[Collected data]
(** X6. [addDays] moves a date by whole days and keeps its time of day:
    moving by [a] and then by [b] days is moving by [a + b], and moving by
    no days changes nothing. On the roster board Prev and Next undo each
    other and keep a Monday 00:00 UTC base date one. *)
Theorem addDays_whole_days (d a b : Z) (st : Roster.state) :
  Roster.addDays d a = d + a * msPerDay
  /\ TimeWithinDay (Roster.addDays d a) = TimeWithinDay d
  /\ Roster.addDays (Roster.addDays d a) b = Roster.addDays d (a + b)
  /\ Roster.addDays d 0 = d
  /\ App.addDays d a = Roster.addDays d a
  /\ Roster.goNext (Roster.goPrev st) = st
  /\ Roster.goPrev (Roster.goNext st) = st
  /\ (mondayMidnight (Roster.baseDate st) ->
      mondayMidnight (Roster.baseDate (Roster.goPrev st))
      /\ mondayMidnight (Roster.baseDate (Roster.goNext st))).
Proof.
  assert (Hadd : forall x k, Roster.addDays x k = x + k * msPerDay)
    by (intros; apply setUTCDate_shift).
  split; [apply Hadd|].
  split; [rewrite Hadd; unfold TimeWithinDay, msPerDay;
          Z.div_mod_to_equations; lia|].
  split; [rewrite !Hadd; lia|].
  split; [rewrite Hadd; lia|].
  split; [unfold App.addDays, Roster.addDays; reflexivity|].
  destruct st as [base people asg pid day start].
  unfold Roster.goNext, Roster.goPrev, Roster.setBaseDate. cbn [Roster.baseDate
    Roster.people Roster.assignments Roster.selectedPersonId Roster.selectedDay
    Roster.selectedStart].
  rewrite !Hadd.
  split; [f_equal; lia|]. split; [f_equal; lia|].
  intros Hm. split.
  - replace (base + -7 * msPerDay) with (base + 7 * (-1) * msPerDay) by lia.
    now apply mondayMidnight_shift.
  - replace (base + 7 * msPerDay) with (base + 7 * 1 * msPerDay) by lia.
    now apply mondayMidnight_shift.
Qed.

Lemma addDays_whole_days_witness :
  mondayMidnight (Roster.addDays (UTC 2025 2 3) (-7))
  /\ Roster.addDays (UTC 2025 2 3) (-7) = UTC 2025 1 24.
Proof.
  assert (Hm : mondayMidnight (UTC 2025 2 3)) by (split; vm_compute; reflexivity).
  pose (st := {| Roster.baseDate := UTC 2025 2 3; Roster.people := [];
                 Roster.assignments := []; Roster.selectedPersonId := "";
                 Roster.selectedDay := 0; Roster.selectedStart := 8 |}).
  destruct (addDays_whole_days (UTC 2025 2 3) (-7) 0 st)
    as (H1 & _ & _ & _ & _ & _ & _ & H8).
  split.
  - exact (proj1 (H8 Hm)).
  - rewrite H1. vm_compute. reflexivity.
Defined.

(* ================================================================== *)
(** * What the board keeps *)
(* ================================================================== *)

Section BoardFacts.
Context {S : Type}.
Variable API : App.api S.
Variable tz : Z -> Z.

(** The date and the form fields a board state carries. *)
Lemma load_form (w : S * App.board) now rnd :
  App.baseDate (snd (App.load API w now rnd)) = App.baseDate (snd w)
  /\ App.dayIndex (snd (App.load API w now rnd)) = App.dayIndex (snd w)
  /\ App.startHour (snd (App.load API w now rnd)) = App.startHour (snd w)
  /\ App.name (snd (App.load API w now rnd)) = App.name (snd w).
Proof.
  destruct w as [s b]. unfold App.load.
  destruct (App.getWeek API s _ now rnd) as [s' [data | e]];
    repeat split; reflexivity.
Qed.

Lemma submit_form (w : S * App.board) now1 rnd1 now2 rnd2 :
  App.baseDate (snd (App.submit API tz w now1 rnd1 now2 rnd2)) = App.baseDate (snd w)
  /\ App.dayIndex (snd (App.submit API tz w now1 rnd1 now2 rnd2)) = App.dayIndex (snd w)
  /\ App.startHour (snd (App.submit API tz w now1 rnd1 now2 rnd2)) = App.startHour (snd w).
Proof.
  destruct w as [s b]. unfold App.submit.
  destruct (String.eqb (trim (App.name b)) ""); [repeat split; reflexivity|].
  destruct (App.CONFIG.onePerWeek && existsb _ (App.bookings b));
    [repeat split; reflexivity|].
  destruct (nth_error (App.days b) (App.dayIndex b)) as [d|];
    [|repeat split; reflexivity].
  destruct (App.create API s _ now1 rnd1) as [s' [r | e]];
    [|repeat split; reflexivity].
  destruct (load_form (s', App.setName b "") now2 rnd2) as (H1 & H2 & H3 & _).
  rewrite H1, H2, H3. repeat split; reflexivity.
Qed.

Lemma remove_form (w : S * App.board) id now1 rnd1 now2 rnd2 :
  App.baseDate (snd (App.remove API w id now1 rnd1 now2 rnd2)) = App.baseDate (snd w)
  /\ App.dayIndex (snd (App.remove API w id now1 rnd1 now2 rnd2)) = App.dayIndex (snd w)
  /\ App.startHour (snd (App.remove API w id now1 rnd1 now2 rnd2)) = App.startHour (snd w).
Proof.
  destruct w as [s b]. unfold App.remove.
  destruct (App.del API s id now1 rnd1) as [s' [u | e]];
    [|repeat split; reflexivity].
  destruct (load_form (s', b) now2 rnd2) as (H1 & H2 & H3 & _).
  rewrite H1, H2, H3. repeat split; reflexivity.
Qed.

Lemma show_form (w : S * App.board) d now rnd :
  App.baseDate (snd (App.show API w d now rnd)) = d
  /\ App.dayIndex (snd (App.show API w d now rnd)) = App.dayIndex (snd w)
  /\ App.startHour (snd (App.show API w d now rnd)) = App.startHour (snd w).
Proof.
  destruct w as [s b]. unfold App.show.
  destruct (String.eqb _ _); [repeat split; reflexivity|].
  destruct (load_form (s, App.setBaseDate b d) now rnd) as (H1 & H2 & H3 & _).
  rewrite H1, H2, H3. repeat split; reflexivity.
Qed.

Lemma refresh_form (opened : string) (w : S * App.board) now rnd :
  App.baseDate (snd (App.refresh API opened w now rnd)) = App.baseDate (snd w)
  /\ App.dayIndex (snd (App.refresh API opened w now rnd)) = App.dayIndex (snd w)
  /\ App.startHour (snd (App.refresh API opened w now rnd)) = App.startHour (snd w).
Proof.
  destruct w as [s b]. unfold App.refresh.
  destruct (App.getWeek API s _ now rnd) as [s' [data | e]];
    repeat split; reflexivity.
Qed.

> Description of the task:
The string "intros": state how many lines above contain it, giving nothing but the number.

> Response below:
2